### Exercise goal
Only the stretch of the listing below that runs from the line with "empty body whose" through the line with "rewrite Verbose_decoded by" is to be printed, exactly and with both ends.

### Records supplied
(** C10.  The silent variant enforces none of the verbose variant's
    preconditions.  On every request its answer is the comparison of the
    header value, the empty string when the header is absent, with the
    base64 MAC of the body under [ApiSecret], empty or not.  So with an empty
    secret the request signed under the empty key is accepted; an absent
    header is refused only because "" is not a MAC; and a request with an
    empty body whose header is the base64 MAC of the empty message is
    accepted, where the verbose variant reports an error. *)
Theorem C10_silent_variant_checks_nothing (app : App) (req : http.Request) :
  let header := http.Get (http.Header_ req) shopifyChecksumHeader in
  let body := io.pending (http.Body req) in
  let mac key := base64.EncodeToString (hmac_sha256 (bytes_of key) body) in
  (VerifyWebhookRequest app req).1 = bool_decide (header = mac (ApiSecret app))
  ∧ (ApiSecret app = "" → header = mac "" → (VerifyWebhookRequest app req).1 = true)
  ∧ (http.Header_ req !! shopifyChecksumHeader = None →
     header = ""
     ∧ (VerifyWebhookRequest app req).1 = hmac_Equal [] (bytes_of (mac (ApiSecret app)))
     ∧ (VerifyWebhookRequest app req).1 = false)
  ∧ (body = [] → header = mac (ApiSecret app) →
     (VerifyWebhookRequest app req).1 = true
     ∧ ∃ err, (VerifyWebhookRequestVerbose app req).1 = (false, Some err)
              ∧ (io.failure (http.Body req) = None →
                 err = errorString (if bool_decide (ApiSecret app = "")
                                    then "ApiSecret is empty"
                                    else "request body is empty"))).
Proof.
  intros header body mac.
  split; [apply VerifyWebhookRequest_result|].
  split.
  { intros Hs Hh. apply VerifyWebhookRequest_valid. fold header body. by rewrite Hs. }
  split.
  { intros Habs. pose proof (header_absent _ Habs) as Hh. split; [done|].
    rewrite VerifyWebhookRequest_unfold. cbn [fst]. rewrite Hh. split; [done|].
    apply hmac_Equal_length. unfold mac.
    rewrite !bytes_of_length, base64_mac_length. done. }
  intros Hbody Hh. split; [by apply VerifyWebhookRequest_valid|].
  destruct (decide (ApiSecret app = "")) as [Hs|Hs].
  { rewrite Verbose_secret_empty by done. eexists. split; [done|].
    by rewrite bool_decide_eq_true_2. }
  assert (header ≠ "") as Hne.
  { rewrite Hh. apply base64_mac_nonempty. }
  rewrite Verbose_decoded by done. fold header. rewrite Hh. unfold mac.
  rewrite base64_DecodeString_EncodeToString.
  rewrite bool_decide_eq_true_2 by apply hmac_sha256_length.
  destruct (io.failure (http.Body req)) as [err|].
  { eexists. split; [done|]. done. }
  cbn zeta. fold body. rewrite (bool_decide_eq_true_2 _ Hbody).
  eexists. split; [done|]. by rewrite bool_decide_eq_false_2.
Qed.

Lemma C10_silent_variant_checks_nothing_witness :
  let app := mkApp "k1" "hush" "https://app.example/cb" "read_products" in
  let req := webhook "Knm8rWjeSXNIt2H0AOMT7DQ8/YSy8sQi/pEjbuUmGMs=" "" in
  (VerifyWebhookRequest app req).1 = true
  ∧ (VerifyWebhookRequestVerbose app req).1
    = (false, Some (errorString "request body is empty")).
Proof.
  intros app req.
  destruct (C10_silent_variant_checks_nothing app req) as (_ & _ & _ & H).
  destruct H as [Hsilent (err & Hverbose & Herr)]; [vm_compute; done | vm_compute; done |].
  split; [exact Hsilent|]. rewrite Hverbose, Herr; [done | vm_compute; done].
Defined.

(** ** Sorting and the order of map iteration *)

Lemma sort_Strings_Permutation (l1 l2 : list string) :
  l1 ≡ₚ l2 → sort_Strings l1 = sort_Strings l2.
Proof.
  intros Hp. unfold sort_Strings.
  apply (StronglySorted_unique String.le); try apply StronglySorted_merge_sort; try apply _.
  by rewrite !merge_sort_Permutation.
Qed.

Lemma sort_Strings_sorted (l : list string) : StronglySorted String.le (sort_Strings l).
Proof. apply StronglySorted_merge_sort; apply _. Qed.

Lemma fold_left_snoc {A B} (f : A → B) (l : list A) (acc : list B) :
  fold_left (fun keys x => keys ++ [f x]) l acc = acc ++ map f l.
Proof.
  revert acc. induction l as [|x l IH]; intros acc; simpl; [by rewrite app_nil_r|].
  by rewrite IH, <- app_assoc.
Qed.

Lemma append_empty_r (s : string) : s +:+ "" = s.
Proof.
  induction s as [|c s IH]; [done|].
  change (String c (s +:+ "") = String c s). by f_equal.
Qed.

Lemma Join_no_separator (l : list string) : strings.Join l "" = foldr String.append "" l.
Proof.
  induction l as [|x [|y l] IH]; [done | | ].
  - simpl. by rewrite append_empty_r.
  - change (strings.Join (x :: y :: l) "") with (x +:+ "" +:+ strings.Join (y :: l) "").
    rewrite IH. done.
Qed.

==

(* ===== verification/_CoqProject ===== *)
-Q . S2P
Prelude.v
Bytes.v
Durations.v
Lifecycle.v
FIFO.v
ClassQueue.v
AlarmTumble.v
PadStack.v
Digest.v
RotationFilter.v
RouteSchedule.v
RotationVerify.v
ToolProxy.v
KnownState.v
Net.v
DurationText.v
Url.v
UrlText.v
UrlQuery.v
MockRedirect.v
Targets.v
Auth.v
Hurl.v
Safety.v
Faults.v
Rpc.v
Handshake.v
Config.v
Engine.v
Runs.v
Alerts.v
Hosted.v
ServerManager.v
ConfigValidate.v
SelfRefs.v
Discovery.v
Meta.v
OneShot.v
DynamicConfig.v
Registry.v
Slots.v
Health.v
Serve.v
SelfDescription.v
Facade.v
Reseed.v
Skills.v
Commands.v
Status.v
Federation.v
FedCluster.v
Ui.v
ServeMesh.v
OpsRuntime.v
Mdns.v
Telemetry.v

### Task output
    empty body whose header is the base64 MAC of the empty message is
    accepted, where the verbose variant reports an error. *)
Theorem C10_silent_variant_checks_nothing (app : App) (req : http.Request) :
  let header := http.Get (http.Header_ req) shopifyChecksumHeader in
  let body := io.pending (http.Body req) in
  let mac key := base64.EncodeToString (hmac_sha256 (bytes_of key) body) in
  (VerifyWebhookRequest app req).1 = bool_decide (header = mac (ApiSecret app))
  ∧ (ApiSecret app = "" → header = mac "" → (VerifyWebhookRequest app req).1 = true)
  ∧ (http.Header_ req !! shopifyChecksumHeader = None →
     header = ""
     ∧ (VerifyWebhookRequest app req).1 = hmac_Equal [] (bytes_of (mac (ApiSecret app)))
     ∧ (VerifyWebhookRequest app req).1 = false)
  ∧ (body = [] → header = mac (ApiSecret app) →
     (VerifyWebhookRequest app req).1 = true
     ∧ ∃ err, (VerifyWebhookRequestVerbose app req).1 = (false, Some err)
              ∧ (io.failure (http.Body req) = None →
                 err = errorString (if bool_decide (ApiSecret app = "")
                                    then "ApiSecret is empty"
                                    else "request body is empty"))).
Proof.
  intros header body mac.
  split; [apply VerifyWebhookRequest_result|].
  split.
  { intros Hs Hh. apply VerifyWebhookRequest_valid. fold header body. by rewrite Hs. }
  split.
  { intros Habs. pose proof (header_absent _ Habs) as Hh. split; [done|].
    rewrite VerifyWebhookRequest_unfold. cbn [fst]. rewrite Hh. split; [done|].
    apply hmac_Equal_length. unfold mac.
    rewrite !bytes_of_length, base64_mac_length. done. }
  intros Hbody Hh. split; [by apply VerifyWebhookRequest_valid|].
  destruct (decide (ApiSecret app = "")) as [Hs|Hs].
  { rewrite Verbose_secret_empty by done. eexists. split; [done|].
    by rewrite bool_decide_eq_true_2. }
  assert (header ≠ "") as Hne.
  { rewrite Hh. apply base64_mac_nonempty. }
  rewrite Verbose_decoded by done. fold header. rewrite Hh. unfold mac.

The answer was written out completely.